Рикэр сидел под распятием, и на лице у него была всепонимающая улыбка.
— Я не верю ни в какого Бога, Рикэр. Ни в Бога, ни в душу человеческую, ни в вечную жизнь. Мне все это неинтересно.
— Да. Отец Тома говорил, как тяжко вы страдаете в. пустыне.
— Отец Тома ханжа и дурак, а я приехал сюда спасаться от дураков, Рикэр. Можете вы обещать, что оставите меня в покое? Если нет, то я уеду. Мне было хорошо здесь до того, как все это началось. Я убедился, что могу работать. Я чем-то заинтересовался, в чем-то принимаю участие…
— Гении принадлежат миру — такой ценой они расплачиваются за свою гениальность.

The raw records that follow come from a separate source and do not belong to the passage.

(** * WhatsApp message sender (app.py): a shallow embedding

    The program has two back-end functions, [send_pywhatkit_message]
    (browser automation through pywhatkit) and [send_twilio_message]
    (Twilio REST API), and a Streamlit script with one submit handler per
    form plus the loading of default credentials from [st.secrets].

    Calls into pywhatkit, Twilio, Streamlit and the clock are effects: they
    are recorded, in order, in a trace, and what the outside world answers
    is read from a [World].  Python exceptions are values threaded through a
    state-and-error monad. *)

From stdpp Require Import gmap strings pretty list.

Open Scope Z_scope.

(** ** Python values and exceptions *)

(** Values stored in the [schedule_time] dict. *)
Inductive PyVal :=
| VBool (b : bool)
| VInt (n : Z)
| VStr (s : string).

(** [bool(v)]: Python truth value. *)
Definition truthy (v : PyVal) : bool :=
  match v with
  | VBool b => b
  | VInt n => negb (n =? 0)
  | VStr s => negb (String.eqb s "")
  end.

(** Truth value of a [str]: only the empty string is false. *)
Definition str_truthy (s : string) : bool := negb (String.eqb s "").

(** Exception objects deriving from Python's [Exception], the class both
    [except Exception] clauses of the program select on.  A
    [TwilioRestException] carries its [msg] attribute next to the text
    [str(e)] produces; the other classes carry [str(e)]. *)
Inductive PyExn :=
| TwilioRestException (msg : string) (text : string)
| FileNotFoundError (text : string)
| KeyError (text : string)
| TypeError (text : string)
| OverflowError (text : string)
| OtherException (cls : string) (text : string).

(** [str(e)] *)
Definition str (e : PyExn) : string :=
  match e with
  | TwilioRestException _ t | FileNotFoundError t | KeyError t
  | TypeError t | OverflowError t | OtherException _ t => t
  end.

(** ** Calls to the collaborators *)

(** pywhatkit, imported as [kit]. *)
Inductive KitCall :=
| sendwhatmsg_instantly (phone_no message : string) (wait_time : Z) (tab_close : bool)
| sendwhatmsg (phone_no message : string) (time_hour time_min : Z).
(** * Verification of the histogram subsampler and of the C15 cluster builder

    Shallow embedding of
    - [Src_detection/Src/analysis/library_mcd.py]
      (class [NormDescriptorHistogram], and the classes of structures of
      [MCDAnalysisObject]) and
    - [Src_detection/Src/structure/compact_phases_builder.py]
      (class [C15Builder], and the constructor of [A15Builder]).

    Conventions of the embedding.
    - Python and numpy floats are modelled by exact rationals ([Q]); every
      arithmetic operation is the exact one, comparisons are the exact
      comparisons.  Equality of floats is [Qeq] ([==]).
    - A Python exception is a value of [exn]; a function that can raise
      returns a [result].
    - A [dict] whose iteration order is observable is an association list in
      insertion order.
    - The random source is explicit: [random.shuffle] on the ids of a bin is
      a function [shuffle] known only to return a permutation, and the draws
      of [np.random.choice] are an argument of [histogram_sample]. *)

From Stdlib Require Import String DecimalString.
From Stdlib Require Import Bool Arith ZArith QArith Qround List.
From Stdlib Require Import Permutation Lia Lqa.
From Stdlib Require Reals Lra.
Import ListNotations.

Set Implicit Arguments.

(** ** Python exceptions and fallible computations *)

Inductive exn : Type :=
| ValueError
| ZeroDivisionError
| TypeError
| KeyError
| IndexError
| TimeoutError (msg : string).

Inductive result (A : Type) : Type :=
| Ok (a : A)
| Raise (e : exn).

Arguments Ok {A} a.
Arguments Raise {A} e.

Definition bind {A B : Type} (c : result A) (k : A -> result B) : result B :=
  match c with
  | Ok a => k a
  | Raise e => Raise e
  end.

Notation "x <- c ;; k" := (bind c (fun x => k))
  (at level 61, c at next level, right associativity).
(** X21. [POST /api/users] with a body that parses registers the wallet
    under the pseudonymous id the handler generates, whatever pseudonymous
    id the body carries: when neither the wallet address nor the generated
    id is taken the answer is 201 with the new identity, which
    [GET /api/users/:walletAddress] then returns; when the wallet address is
    already registered the answer is 500 and the registry is unchanged. *)
Theorem postUser_answers (now : Timestamp) (generated : string)
    (userData : InsertUser.t) (db : Db) :
  ((forall u, In u (users db) ->
              User.walletAddress u <> InsertUser.walletAddress userData
              /\ User.pseudonymousId u <> Some generated) ->
   exists user db',
     postUser now generated (Valid userData) db
     = (mkResponse 201 (UserBody user), db')
     /\ User.walletAddress user = InsertUser.walletAddress userData
     /\ User.pseudonymousId user = Some generated
     /\ getUserRoute (InsertUser.walletAddress userData) db'
        = mkResponse 200 (UserBody user)
     /\ getUserByPseudonymousId generated db' = Some user)
  /\ ((exists u, In u (users db)
                 /\ User.walletAddress u
                    = InsertUser.walletAddress userData) ->
      exists db',
        postUser now generated (Valid userData) db
        = (mkResponse 500 (ErrorBody "Internal server error"), db')
        /\ users db' = users db).
Proof.
  unfold postUser, createUser.
  cbn [User.walletAddress User.pseudonymousId InsertUser.walletAddress
       InsertUser.pseudonymousId orDefault].
  split.
  - intros Hfree.
    assert (Hw : existsb (fun u => String.eqb (User.walletAddress u)
                                     (InsertUser.walletAddress userData))
                         (users db) = false).
    { destruct (existsb _ (users db)) eqn:E; [|reflexivity].
      apply existsb_exists in E as (u & Hu & Heq).
      apply String.eqb_eq in Heq. destruct (Hfree u Hu) as [Hne _].
      contradiction. }
    assert (Hp : existsb (fun u => eqNullable (User.pseudonymousId u)
                                               generated)
                         (users db) = false).
    { destruct (existsb (fun u => eqNullable (User.pseudonymousId u)
                                             generated) (users db)) eqn:E;
        [|reflexivity].
      apply existsb_exists in E as (u & Hu & Heq).
      destruct (Hfree u Hu) as [_ Hne]. exfalso. apply Hne.
      destruct (User.pseudonymousId u) as [q|]; [|discriminate].
      apply String.eqb_eq in Heq. congruence. }
    rewrite Hw, Hp. do 2 eexists. split; [reflexivity|].
    split; [reflexivity|]. split; [reflexivity|].
    unfold getUserRoute, getUserByWallet, getUserByPseudonymousId.
    cbn [users set_users bump_users_id_seq].
    rewrite !find_app_none by assumption. simpl.
    rewrite !String.eqb_refl. split; reflexivity.
  - intros (u & Hu & Heq).
    assert (Hw : existsb (fun u => String.eqb (User.walletAddress u)
                                     (InsertUser.walletAddress userData))
                         (users db) = true).
    { apply existsb_exists. exists u. split; [exact Hu|].
      apply String.eqb_eq. exact Heq. }
    rewrite Hw. eexists. split; reflexivity.
Qed.

Lemma postUser_answers_witness :
  exists user db',
    postUser 4 "anon_E" (Valid (InsertUser.mk "0xEE" "solana" Absent
                                              (Supplied (Some "mine"))))
             Scenario.registered
    = (mkResponse 201 (UserBody user), db')
    /\ User.pseudonymousId user = Some "anon_E".
Proof.
  destruct (postUser_answers 4 "anon_E"
              (InsertUser.mk "0xEE" "solana" Absent (Supplied (Some "mine")))
              Scenario.registered) as (Hnew & _).
  destruct Hnew as (user & db' & Hres & _ & Hp & _).
  - intros u Hu. vm_compute in Hu.
    destruct Hu as [<-|[<-|[<-|[]]]]; split; discriminate.
  - exists user, db'. split; [exact Hres|exact Hp].
Defined.

(** X22. A [createActivity] that resolves was for a registered identity
    and only adds to the ledger: the activity it resolves with carries the
    supplied owner, type and event timestamp, and from then on
    [getActivitiesByType] lists it for its identity and type together with
    exactly the activities listed before, while the listing for every
    other identity or type holds the activities it held. The listing is in
    descending order of event timestamp. *)
Theorem createActivity_then_listed (sortDesc : SortDesc) (now : Timestamp)
    (insertActivity : InsertActivity.t) (db : Db) (ledger ledger' : Ledger)
    (activity : Activity.t) :
  SortDescOk sortDesc ->
  createActivity now insertActivity db ledger = Written activity ledger' ->
  userExists (InsertActivity.userId insertActivity) db = true
  /\ activities ledger' = activities ledger ++ [activity]
  /\ mintedNfts ledger' = mintedNfts ledger
  /\ Activity.userId activity = InsertActivity.userId insertActivity
  /\ Activity.activityType activity
     = InsertActivity.activityType insertActivity
  /\ Activity.timestamp activity = InsertActivity.timestamp insertActivity
  /\ (forall userId activityType,
        StronglySorted (descBy Activity.timestamp)
          (getActivitiesByType sortDesc userId activityType ledger')
        /\ Permutation
             (getActivitiesByType sortDesc userId activityType ledger')
             (if (InsertActivity.userId insertActivity =? userId)
                 && String.eqb (InsertActivity.activityType insertActivity)
                               activityType
              then activity
                   :: getActivitiesByType sortDesc userId activityType
                                          ledger
              else getActivitiesByType sortDesc userId activityType
                                       ledger)).
Proof.
  intros Hok. unfold createActivity. cbn [Activity.userId].
  destruct (userExists (InsertActivity.userId insertActivity) db) eqn:Hown;
    cbn [negb]; [|discriminate].
  intros [= <- <-]. cbn [activities mintedNfts].
  repeat (split; [reflexivity|]).
  intros userId activityType. unfold getActivitiesByType. cbn [activities].
  split; [apply Hok|].
  rewrite filter_app. cbn [filter Activity.userId Activity.activityType].
  match goal with
  | |- Permutation (sortDesc _ _ ?l) _ =>
      destruct (Hok _ Activity.timestamp l) as [Hperm _];
      rewrite <- Hperm
  end.
  match goal with
  | |- Permutation (?old ++ _) _ =>
      destruct (Hok _ Activity.timestamp old) as [Hold _]
  end.
  destruct ((InsertActivity.userId insertActivity =? userId)
            && String.eqb (InsertActivity.activityType insertActivity)
                          activityType).
  - rewrite <- Hold. rewrite Permutation_app_comm. reflexivity.
  - rewrite app_nil_r. exact Hold.
Qed.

Если уж нельзя было избежать пытки, с какой радостью он взял бы себе в палачи наглеца Паркинсона. В этой расхристианной натуре оставались хотя бы щели, куда изредка можно было заронить семечко истины. Рикэр же точно стена, так вся залепленная церковными объявлениями, что и кирпичной кладки под ними не видно. Он сказал:
— Я не гений, Рикэр. У меня был кое-какой талант, не очень большой, и я истратил его до конца. Создавать что-нибудь новое мне стало уже не по силам. Я мог только повторять самого себя. И я решил покончить с этим. Видите, насколько все просто и обыденно. Точно так же покончил я и с женщинами. В конце концов существует только тридцать два способа вбивания гвоздей в доску.
— Паркинсон говорил мне про вас, что раскаяние…
— Никогда я ни в чем не раскаивался. Никогда в жизни. Все вы чересчур любите драматические эффекты. Уход от дел, уход от чувств — и то и другое вполне естественно. Вот вы сами, Рикэр, вы уверены, что все еще сохранили непосредственность чувств, что они у вас не поддельные? Вы очень огорчились бы, если б завтра повстанцы сожгли ваш заводик дотла?